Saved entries
Definition rename_and_select_relevant_columns (df : DataFrame) : M DataFrame :=
  loc_columns ["id"; "iso2Code"; "country"; "income_level"]
              (rename [("name", "country"); ("value", "income_level")] df).

(** [pd.merge(left, right, on=key, how="inner")].  The key column is
    fetched from the right table first and then from the left one; a
    table without the label stops the merge with a [KeyError], a table
    that carries the label more than once with a [ValueError].  The key
    cells must then be hashable.  pandas also compares the kinds of the
    two key columns and refuses to merge a column of numbers with one
    of strings; the cells here carry no column type, and the statements
    about which calls return a table are made for key columns of
    strings, the country names of this script. *)
Definition merge_inner (key : string) (left right : DataFrame) : M DataFrame :=
  match positions key (columns right) with
  | [] => raise (KeyError [key])
  | [j] =>
      match positions key (columns left) with
      | [] => raise (KeyError [key])
      | [i] =>
          if forallb (fun r => hashable (cell i r)) (rows left)
             && forallb (fun r => hashable (cell j r)) (rows right)
          then
            let rcols := delete j (columns right) in
            mret (mkDF (fmap (suffixed "_x" rcols) (columns left)
                          ++ fmap (suffixed "_y" (columns left)) rcols)
                       (renumber (join_rows i j (rows left) (rows right))))
          else raise TypeError
      | _ => raise ValueError
      end
  | _ => raise ValueError
  end.

(** [indicator_data] is what [retrieve_data_from_api] returned: a table
    or [None]; [pd.merge] refuses [None] with a [TypeError]. *)
Definition join_income_level_to_indicator
    (indicator_data : option DataFrame) (income_level_mapping : DataFrame)
    : M DataFrame :=
  match indicator_data with
  | None => raise TypeError
  | Some df => merge_inner "country" df income_level_mapping
  end.

(** The [reduce] in [create_country_income_level_mapping] applies the
    three stages from left to right to the country list. *)
Definition reduce_stages (o : unpack_order) (country_information : list ref)
    : M DataFrame :=
  df ← create_dataframe_from_country_information o country_information;
  df ← filter_out_non_country_observations df;
  rename_and_select_relevant_columns df.

Definition INDICATOR : value := VStr "SH.STA.BASS.ZS".

(** A calendar date: year, month, day; and the fixed window of
    [retrieve_data_from_api]. *)
Definition date : Type := Z * Z * Z.

Definition min_date : date := (1960, 1, 1)%Z.
Definition max_date : date := (2020, 1, 1)%Z.
Definition data_date : date * date := (min_date, max_date).

Section Script.

(** The external collaborators.  [wbdata_get_dataframe indicators
    data_date] stands for the whole expression
    [wbdata.get_dataframe(indicators, data_date=data_date).reset_index()]:
    the indicator series as a table with the columns country, date and
    value, or whatever the client raises.  [wbdata_search_countries] is
    [wbdata.search_countries("", display=False)]: it returns references
    to the country records.  The chart and the document writer complete
    the list. *)
Variable wbdata_get_dataframe : list (value * string) → date * date → M DataFrame.
Variable wbdata_search_countries : M (list ref).
Variable create_chart : DataFrame → M unit.
Variable create_document : M unit.

Definition retrieve_data_from_api (indicator : value) : M (option DataFrame) :=
  try_except
    (df ← wbdata_get_dataframe [(indicator, "value")] data_date; mret (Some df))
    (fun _ => print "This indicator could not be retrieved.";; mret None).

Definition retrieve_country_information_from_wb_api : M (list ref) :=
  wbdata_search_countries.

Definition create_country_income_level_mapping (o : unpack_order) : M DataFrame :=
  country_information ← retrieve_country_information_from_wb_api;
  reduce_stages o country_information.

Definition generate_part1_output (o : unpack_order) (indicator : value) : M unit :=
  indicator_data ← retrieve_data_from_api indicator;
  income_level_mapping ← create_country_income_level_mapping o;
  df ← join_income_level_to_indicator indicator_data income_level_mapping;
  create_chart df;;
  create_document.

End Script.

(** ** Vocabulary of the statements *)

(** The rows the filter is meant to drop: those whose cell at position
    [i] is the string "Aggregates". *)
Definition aggregate_rows (i : nat) (df : DataFrame) : list Row :=
  filter (fun r => ¬ ne_str "Aggregates" (cell i r)) (rows df).

(** Every row has one cell per column. *)
Definition aligned (df : DataFrame) : Prop :=
  Forall (fun r => length (cells r) = length (columns df)) (rows df).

**Aim of the task:**
Output the lines above exactly, but only those between the line holding "key column is" and the line holding "of strings; the", inclusive.

**Answer space:**
(** [pd.merge(left, right, on=key, how="inner")].  The key column is
    fetched from the right table first and then from the left one; a
    table without the label stops the merge with a [KeyError], a table
    that carries the label more than once with a [ValueError].  The key
    cells must then be hashable.  pandas also compares the kinds of the
    two key columns and refuses to merge a column of numbers with one
    of strings; the cells here carry no column type, and the statements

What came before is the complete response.